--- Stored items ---
────

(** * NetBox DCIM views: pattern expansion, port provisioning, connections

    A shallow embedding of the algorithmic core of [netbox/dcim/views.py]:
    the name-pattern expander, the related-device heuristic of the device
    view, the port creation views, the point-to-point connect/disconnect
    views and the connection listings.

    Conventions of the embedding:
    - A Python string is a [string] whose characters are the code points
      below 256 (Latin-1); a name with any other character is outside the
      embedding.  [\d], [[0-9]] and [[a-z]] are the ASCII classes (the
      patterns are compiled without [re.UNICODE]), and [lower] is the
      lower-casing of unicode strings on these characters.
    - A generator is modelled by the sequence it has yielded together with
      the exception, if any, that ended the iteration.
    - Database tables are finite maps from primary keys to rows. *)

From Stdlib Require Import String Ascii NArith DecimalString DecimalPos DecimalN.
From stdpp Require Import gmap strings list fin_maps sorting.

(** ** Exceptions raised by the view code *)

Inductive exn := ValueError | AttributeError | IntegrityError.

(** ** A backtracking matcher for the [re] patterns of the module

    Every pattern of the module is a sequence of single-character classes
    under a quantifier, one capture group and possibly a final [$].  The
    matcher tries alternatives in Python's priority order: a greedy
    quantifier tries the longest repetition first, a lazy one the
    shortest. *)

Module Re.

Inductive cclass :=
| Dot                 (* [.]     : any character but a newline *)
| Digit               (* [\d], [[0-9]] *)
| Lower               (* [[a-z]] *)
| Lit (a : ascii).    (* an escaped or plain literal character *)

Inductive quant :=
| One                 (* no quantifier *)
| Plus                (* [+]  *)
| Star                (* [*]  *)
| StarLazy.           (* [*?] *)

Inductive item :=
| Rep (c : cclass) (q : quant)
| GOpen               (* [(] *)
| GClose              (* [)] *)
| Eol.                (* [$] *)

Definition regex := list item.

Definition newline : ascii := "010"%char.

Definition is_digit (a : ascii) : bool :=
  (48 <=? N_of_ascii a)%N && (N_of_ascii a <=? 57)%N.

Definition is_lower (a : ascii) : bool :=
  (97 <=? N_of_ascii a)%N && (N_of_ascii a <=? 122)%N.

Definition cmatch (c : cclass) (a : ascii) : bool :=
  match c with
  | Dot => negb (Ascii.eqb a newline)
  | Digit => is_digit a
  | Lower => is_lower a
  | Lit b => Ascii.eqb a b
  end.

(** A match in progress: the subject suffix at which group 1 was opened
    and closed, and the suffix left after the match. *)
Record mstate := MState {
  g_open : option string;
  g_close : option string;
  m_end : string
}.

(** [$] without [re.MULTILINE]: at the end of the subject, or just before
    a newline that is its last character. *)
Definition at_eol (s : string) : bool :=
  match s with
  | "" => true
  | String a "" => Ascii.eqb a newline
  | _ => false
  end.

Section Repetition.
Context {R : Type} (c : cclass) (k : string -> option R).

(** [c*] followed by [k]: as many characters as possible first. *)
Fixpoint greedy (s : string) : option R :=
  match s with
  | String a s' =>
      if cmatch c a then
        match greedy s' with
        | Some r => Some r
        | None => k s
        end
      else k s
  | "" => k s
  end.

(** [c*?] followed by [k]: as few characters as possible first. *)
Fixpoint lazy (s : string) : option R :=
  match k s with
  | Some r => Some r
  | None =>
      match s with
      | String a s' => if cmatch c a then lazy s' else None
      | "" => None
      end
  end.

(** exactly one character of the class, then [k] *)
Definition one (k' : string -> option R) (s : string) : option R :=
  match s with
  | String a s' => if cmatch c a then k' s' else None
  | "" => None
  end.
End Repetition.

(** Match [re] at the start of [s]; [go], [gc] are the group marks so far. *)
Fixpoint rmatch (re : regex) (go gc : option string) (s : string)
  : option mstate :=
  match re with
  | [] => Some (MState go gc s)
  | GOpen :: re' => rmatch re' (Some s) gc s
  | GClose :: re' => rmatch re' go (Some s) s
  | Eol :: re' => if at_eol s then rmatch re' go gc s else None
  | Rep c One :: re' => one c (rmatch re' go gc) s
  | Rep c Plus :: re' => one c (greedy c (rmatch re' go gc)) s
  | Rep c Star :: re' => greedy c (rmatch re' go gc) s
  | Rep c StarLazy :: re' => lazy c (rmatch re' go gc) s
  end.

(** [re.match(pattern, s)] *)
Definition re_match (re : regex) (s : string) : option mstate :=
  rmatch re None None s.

────

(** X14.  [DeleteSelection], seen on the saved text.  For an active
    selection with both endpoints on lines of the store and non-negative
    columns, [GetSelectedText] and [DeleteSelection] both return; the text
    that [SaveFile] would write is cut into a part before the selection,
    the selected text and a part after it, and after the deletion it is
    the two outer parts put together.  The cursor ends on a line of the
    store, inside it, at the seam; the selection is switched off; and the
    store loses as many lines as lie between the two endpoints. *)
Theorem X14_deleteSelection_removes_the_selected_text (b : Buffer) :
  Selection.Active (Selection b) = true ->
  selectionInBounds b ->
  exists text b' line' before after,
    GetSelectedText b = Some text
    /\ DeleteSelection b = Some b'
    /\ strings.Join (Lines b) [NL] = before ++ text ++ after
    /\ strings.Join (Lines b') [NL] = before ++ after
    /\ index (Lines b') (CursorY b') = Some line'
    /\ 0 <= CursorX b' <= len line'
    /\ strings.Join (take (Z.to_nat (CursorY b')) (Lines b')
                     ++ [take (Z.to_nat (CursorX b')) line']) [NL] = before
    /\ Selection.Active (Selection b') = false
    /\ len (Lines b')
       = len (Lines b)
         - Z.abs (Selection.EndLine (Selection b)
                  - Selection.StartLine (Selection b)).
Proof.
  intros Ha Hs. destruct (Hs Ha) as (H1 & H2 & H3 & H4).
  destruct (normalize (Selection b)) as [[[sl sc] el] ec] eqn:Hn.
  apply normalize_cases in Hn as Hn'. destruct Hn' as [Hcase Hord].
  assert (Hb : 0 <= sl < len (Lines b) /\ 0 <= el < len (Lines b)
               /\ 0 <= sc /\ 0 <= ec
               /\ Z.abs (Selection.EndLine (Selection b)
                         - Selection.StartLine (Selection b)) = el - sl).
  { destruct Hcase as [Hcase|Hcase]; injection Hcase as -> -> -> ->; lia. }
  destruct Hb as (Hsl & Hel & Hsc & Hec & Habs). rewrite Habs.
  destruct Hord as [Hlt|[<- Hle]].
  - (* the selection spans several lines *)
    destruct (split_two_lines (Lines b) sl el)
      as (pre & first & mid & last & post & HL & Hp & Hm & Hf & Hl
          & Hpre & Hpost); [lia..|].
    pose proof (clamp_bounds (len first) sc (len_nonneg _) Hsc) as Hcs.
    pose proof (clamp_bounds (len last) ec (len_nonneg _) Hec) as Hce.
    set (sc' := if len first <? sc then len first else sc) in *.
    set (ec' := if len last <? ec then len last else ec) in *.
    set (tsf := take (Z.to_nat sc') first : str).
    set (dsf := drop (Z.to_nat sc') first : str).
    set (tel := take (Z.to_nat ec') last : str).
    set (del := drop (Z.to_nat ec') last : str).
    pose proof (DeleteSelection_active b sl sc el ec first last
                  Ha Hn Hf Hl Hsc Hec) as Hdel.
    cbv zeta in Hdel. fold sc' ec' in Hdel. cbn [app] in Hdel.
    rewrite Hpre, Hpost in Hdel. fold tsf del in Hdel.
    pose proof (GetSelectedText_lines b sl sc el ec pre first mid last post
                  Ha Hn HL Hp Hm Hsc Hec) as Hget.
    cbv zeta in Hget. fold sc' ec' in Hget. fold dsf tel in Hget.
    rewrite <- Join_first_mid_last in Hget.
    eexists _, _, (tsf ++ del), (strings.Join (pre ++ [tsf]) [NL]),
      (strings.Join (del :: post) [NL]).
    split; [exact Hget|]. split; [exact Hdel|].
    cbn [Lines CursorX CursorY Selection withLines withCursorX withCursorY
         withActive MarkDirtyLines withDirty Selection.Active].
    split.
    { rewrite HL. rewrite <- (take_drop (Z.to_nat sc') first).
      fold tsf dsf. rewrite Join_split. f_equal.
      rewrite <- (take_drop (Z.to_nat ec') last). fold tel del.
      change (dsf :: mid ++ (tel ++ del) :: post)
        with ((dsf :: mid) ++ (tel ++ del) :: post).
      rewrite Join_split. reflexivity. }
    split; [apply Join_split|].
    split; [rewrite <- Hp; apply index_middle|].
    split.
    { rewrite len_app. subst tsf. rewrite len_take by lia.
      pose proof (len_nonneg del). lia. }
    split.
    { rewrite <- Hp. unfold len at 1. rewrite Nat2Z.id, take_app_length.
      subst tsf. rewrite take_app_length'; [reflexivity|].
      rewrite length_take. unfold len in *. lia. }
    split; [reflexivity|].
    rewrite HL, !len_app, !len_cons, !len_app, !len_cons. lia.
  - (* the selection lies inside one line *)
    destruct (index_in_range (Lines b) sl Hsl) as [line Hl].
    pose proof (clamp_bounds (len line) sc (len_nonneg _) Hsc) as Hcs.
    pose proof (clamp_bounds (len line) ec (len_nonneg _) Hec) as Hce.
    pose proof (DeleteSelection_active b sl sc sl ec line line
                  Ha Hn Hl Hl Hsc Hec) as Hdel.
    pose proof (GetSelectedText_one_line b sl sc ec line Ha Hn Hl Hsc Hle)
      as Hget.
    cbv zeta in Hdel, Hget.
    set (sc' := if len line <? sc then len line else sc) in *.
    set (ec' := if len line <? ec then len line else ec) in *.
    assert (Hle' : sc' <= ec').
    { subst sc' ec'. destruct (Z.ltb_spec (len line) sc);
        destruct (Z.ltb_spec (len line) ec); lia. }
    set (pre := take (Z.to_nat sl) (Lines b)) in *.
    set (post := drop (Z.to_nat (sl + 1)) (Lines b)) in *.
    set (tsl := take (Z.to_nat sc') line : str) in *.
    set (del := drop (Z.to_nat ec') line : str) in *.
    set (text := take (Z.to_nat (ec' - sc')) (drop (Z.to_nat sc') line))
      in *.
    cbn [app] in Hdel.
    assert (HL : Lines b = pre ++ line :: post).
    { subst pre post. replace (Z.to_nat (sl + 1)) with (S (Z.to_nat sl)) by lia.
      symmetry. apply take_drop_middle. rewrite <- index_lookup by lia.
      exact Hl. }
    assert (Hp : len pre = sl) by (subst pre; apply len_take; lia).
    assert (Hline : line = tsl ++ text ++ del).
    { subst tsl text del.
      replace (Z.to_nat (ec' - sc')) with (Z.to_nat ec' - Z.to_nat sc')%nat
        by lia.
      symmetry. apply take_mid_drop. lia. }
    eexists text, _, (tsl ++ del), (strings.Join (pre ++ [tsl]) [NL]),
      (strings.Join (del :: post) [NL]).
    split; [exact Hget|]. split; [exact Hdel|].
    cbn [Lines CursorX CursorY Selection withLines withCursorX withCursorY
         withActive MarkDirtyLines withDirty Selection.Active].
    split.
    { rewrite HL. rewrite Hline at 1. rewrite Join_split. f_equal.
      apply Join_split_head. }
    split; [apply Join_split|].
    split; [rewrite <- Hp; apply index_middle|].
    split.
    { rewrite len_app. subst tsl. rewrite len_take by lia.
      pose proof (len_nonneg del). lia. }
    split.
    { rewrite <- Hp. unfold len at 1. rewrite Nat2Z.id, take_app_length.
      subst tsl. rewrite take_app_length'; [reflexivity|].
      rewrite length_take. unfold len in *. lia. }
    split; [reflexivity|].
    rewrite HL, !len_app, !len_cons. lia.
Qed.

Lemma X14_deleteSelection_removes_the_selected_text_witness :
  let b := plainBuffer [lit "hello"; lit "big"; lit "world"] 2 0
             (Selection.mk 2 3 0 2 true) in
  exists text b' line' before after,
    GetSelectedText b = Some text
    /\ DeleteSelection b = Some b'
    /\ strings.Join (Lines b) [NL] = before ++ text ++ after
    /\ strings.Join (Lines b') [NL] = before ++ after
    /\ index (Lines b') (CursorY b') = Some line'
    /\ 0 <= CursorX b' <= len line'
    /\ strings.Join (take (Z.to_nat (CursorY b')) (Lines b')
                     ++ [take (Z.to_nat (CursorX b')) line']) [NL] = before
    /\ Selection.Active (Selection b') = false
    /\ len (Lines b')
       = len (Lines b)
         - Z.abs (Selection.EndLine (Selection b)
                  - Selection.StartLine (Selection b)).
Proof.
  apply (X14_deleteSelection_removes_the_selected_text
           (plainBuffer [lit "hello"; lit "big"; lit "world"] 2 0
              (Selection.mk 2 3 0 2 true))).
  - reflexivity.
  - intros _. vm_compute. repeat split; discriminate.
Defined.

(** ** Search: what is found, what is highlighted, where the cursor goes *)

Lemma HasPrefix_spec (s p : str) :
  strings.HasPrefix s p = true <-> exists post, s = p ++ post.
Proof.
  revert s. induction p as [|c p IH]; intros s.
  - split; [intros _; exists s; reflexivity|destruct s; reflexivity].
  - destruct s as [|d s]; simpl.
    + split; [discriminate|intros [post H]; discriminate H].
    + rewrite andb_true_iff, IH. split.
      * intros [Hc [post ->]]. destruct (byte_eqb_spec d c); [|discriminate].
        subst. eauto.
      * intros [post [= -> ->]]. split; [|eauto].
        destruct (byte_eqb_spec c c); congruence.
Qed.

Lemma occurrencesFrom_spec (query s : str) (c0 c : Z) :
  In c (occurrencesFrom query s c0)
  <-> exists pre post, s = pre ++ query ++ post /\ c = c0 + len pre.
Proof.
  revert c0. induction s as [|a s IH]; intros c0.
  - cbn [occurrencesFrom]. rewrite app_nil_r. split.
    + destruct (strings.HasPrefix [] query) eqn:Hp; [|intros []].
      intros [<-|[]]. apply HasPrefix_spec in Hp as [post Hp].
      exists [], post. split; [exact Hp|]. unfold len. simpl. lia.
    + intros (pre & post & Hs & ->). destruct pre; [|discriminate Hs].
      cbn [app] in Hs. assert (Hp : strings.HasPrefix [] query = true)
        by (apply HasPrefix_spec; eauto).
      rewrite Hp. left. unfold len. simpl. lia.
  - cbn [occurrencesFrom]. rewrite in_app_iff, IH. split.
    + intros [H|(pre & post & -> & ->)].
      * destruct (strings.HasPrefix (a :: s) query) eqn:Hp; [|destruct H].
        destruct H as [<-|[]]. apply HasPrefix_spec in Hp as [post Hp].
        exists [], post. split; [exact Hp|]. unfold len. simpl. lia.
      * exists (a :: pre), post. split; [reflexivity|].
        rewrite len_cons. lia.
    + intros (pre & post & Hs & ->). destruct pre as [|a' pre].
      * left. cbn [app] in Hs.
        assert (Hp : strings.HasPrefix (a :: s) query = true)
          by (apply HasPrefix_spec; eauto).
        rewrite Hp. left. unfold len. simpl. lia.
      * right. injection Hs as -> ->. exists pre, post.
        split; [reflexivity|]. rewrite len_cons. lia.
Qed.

────

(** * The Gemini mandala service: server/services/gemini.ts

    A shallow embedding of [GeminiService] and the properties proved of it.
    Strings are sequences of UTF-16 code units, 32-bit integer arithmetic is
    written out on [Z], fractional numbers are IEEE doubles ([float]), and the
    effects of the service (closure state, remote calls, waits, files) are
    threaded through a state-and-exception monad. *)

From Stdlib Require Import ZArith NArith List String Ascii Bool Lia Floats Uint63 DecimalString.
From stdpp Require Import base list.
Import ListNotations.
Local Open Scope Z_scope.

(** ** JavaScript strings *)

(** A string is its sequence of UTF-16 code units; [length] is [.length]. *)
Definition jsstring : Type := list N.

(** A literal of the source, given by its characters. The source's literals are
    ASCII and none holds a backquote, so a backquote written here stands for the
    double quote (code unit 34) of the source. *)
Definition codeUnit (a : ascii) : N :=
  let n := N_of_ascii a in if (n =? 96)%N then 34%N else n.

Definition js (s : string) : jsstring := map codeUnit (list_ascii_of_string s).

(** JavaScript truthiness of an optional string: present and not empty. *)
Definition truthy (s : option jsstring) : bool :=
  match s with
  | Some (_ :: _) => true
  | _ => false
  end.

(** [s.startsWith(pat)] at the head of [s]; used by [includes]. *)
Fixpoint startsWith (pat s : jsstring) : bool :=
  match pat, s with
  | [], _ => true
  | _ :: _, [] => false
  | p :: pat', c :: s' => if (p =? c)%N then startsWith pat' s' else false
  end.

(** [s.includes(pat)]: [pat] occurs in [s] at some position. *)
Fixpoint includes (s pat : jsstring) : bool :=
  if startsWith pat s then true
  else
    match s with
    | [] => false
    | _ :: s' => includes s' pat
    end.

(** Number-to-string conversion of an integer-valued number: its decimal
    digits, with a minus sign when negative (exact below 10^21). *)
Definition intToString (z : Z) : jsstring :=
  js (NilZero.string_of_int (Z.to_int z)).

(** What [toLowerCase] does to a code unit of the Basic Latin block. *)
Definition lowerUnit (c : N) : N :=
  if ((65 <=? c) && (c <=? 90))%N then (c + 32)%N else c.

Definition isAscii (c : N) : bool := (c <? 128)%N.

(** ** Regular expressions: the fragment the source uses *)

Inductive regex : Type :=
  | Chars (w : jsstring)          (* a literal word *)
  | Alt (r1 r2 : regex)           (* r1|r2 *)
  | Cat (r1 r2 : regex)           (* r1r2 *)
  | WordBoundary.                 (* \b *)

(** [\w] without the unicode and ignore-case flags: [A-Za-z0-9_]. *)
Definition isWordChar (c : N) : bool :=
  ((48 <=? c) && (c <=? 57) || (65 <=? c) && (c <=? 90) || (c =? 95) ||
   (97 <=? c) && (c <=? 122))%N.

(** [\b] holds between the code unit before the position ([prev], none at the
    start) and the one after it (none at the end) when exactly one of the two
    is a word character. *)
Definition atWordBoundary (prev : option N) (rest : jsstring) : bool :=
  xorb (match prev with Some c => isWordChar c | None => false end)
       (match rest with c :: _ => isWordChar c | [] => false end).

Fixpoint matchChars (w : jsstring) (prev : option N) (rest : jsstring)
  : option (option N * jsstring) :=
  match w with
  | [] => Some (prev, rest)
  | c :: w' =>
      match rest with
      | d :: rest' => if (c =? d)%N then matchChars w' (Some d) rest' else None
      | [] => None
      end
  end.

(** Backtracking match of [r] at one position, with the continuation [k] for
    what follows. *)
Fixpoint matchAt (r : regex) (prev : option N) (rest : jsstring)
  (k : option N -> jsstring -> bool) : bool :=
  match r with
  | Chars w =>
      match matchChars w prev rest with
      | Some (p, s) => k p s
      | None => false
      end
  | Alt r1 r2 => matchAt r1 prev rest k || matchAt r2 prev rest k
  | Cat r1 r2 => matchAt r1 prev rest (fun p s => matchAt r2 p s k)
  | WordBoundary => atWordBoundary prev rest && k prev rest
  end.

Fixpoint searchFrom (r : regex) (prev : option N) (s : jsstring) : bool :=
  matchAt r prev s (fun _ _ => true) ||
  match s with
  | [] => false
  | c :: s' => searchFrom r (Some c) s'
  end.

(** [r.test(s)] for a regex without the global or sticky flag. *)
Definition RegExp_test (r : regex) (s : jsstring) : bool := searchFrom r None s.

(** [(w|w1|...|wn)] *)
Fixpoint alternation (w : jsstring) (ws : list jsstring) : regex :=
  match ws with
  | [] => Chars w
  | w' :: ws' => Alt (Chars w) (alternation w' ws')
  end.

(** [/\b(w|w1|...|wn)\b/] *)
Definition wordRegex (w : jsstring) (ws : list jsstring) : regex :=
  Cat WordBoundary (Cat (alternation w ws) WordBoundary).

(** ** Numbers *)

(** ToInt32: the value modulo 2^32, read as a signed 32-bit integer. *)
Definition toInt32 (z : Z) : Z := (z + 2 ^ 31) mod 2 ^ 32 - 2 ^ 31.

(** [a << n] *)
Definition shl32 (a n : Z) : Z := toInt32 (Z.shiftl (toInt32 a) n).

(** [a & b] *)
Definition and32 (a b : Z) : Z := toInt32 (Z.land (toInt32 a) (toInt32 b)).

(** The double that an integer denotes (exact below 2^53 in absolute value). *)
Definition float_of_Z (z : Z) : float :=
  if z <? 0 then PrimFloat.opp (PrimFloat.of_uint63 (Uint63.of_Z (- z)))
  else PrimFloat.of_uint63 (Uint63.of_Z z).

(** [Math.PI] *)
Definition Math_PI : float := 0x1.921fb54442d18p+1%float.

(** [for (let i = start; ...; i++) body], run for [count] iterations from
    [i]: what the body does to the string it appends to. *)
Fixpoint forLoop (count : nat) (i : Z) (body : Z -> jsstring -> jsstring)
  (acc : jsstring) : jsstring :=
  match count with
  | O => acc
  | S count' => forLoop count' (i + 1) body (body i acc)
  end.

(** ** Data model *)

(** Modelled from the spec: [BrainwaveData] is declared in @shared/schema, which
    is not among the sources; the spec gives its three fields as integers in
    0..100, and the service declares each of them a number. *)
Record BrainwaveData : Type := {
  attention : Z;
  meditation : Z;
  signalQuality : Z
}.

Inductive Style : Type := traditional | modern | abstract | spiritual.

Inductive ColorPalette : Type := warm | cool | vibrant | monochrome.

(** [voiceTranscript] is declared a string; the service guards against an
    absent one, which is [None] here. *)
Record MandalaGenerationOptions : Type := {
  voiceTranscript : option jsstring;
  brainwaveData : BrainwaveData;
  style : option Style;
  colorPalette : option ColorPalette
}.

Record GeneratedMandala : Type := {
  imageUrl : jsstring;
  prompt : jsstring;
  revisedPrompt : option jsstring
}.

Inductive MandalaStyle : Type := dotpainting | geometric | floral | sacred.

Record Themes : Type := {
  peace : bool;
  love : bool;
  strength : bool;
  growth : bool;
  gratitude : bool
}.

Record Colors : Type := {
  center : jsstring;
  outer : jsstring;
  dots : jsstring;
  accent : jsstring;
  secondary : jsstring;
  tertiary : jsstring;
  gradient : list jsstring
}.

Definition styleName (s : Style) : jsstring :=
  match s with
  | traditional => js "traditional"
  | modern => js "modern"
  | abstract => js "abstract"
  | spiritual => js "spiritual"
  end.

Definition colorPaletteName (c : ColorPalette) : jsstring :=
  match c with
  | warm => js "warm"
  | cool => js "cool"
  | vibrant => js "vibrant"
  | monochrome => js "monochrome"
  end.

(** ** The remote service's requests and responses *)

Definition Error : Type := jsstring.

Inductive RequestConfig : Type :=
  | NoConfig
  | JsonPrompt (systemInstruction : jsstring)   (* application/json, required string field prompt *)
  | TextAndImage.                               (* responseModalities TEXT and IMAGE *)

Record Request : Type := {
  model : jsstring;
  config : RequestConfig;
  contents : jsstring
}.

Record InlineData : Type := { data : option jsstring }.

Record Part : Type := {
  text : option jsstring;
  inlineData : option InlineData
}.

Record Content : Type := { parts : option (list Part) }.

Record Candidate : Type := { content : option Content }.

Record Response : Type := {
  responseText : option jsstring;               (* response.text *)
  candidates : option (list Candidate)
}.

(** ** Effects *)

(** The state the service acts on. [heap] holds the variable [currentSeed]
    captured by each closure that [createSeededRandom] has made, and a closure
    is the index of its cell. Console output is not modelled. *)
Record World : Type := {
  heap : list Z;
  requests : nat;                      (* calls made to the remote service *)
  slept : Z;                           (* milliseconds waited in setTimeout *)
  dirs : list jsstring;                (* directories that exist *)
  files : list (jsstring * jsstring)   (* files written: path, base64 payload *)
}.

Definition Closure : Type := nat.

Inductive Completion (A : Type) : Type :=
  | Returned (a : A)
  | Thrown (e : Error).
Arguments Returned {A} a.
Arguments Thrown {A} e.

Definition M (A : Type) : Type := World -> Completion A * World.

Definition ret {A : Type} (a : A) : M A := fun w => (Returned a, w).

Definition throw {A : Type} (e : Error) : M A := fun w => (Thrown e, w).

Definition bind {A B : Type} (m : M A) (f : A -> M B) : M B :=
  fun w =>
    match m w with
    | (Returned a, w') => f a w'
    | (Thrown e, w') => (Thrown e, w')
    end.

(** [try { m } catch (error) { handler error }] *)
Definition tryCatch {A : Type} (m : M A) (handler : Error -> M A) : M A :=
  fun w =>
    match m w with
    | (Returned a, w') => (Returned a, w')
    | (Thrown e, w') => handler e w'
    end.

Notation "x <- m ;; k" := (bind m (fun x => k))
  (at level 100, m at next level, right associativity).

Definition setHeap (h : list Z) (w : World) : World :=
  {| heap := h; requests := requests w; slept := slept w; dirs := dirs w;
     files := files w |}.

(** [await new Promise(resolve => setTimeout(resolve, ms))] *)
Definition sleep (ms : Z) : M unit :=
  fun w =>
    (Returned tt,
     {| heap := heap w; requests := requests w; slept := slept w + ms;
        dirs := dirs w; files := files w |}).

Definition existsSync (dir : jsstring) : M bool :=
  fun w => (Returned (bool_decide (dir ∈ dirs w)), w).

────

Could you restate, word for word, the lines above from the one with "Definition truthy (s" to the one with "(** Backtracking match", both included?

Definition truthy (s : option jsstring) : bool :=
  match s with
  | Some (_ :: _) => true
  | _ => false
  end.

(** [s.startsWith(pat)] at the head of [s]; used by [includes]. *)
Fixpoint startsWith (pat s : jsstring) : bool :=
  match pat, s with
  | [], _ => true
  | _ :: _, [] => false
  | p :: pat', c :: s' => if (p =? c)%N then startsWith pat' s' else false
  end.

(** [s.includes(pat)]: [pat] occurs in [s] at some position. *)
Fixpoint includes (s pat : jsstring) : bool :=
  if startsWith pat s then true
  else
    match s with
    | [] => false
    | _ :: s' => includes s' pat
    end.

(** Number-to-string conversion of an integer-valued number: its decimal
    digits, with a minus sign when negative (exact below 10^21). *)
Definition intToString (z : Z) : jsstring :=
  js (NilZero.string_of_int (Z.to_int z)).

(** What [toLowerCase] does to a code unit of the Basic Latin block. *)
Definition lowerUnit (c : N) : N :=
  if ((65 <=? c) && (c <=? 90))%N then (c + 32)%N else c.

Definition isAscii (c : N) : bool := (c <? 128)%N.

(** ** Regular expressions: the fragment the source uses *)

Inductive regex : Type :=
  | Chars (w : jsstring)          (* a literal word *)
  | Alt (r1 r2 : regex)           (* r1|r2 *)
  | Cat (r1 r2 : regex)           (* r1r2 *)
  | WordBoundary.                 (* \b *)

(** [\w] without the unicode and ignore-case flags: [A-Za-z0-9_]. *)
Definition isWordChar (c : N) : bool :=
  ((48 <=? c) && (c <=? 57) || (65 <=? c) && (c <=? 90) || (c =? 95) ||
   (97 <=? c) && (c <=? 122))%N.

(** [\b] holds between the code unit before the position ([prev], none at the
    start) and the one after it (none at the end) when exactly one of the two
    is a word character. *)
Definition atWordBoundary (prev : option N) (rest : jsstring) : bool :=
  xorb (match prev with Some c => isWordChar c | None => false end)
       (match rest with c :: _ => isWordChar c | [] => false end).

Fixpoint matchChars (w : jsstring) (prev : option N) (rest : jsstring)
  : option (option N * jsstring) :=
  match w with
  | [] => Some (prev, rest)
  | c :: w' =>
      match rest with
      | d :: rest' => if (c =? d)%N then matchChars w' (Some d) rest' else None
      | [] => None
      end
  end.

(** Backtracking match of [r] at one position, with the continuation [k] for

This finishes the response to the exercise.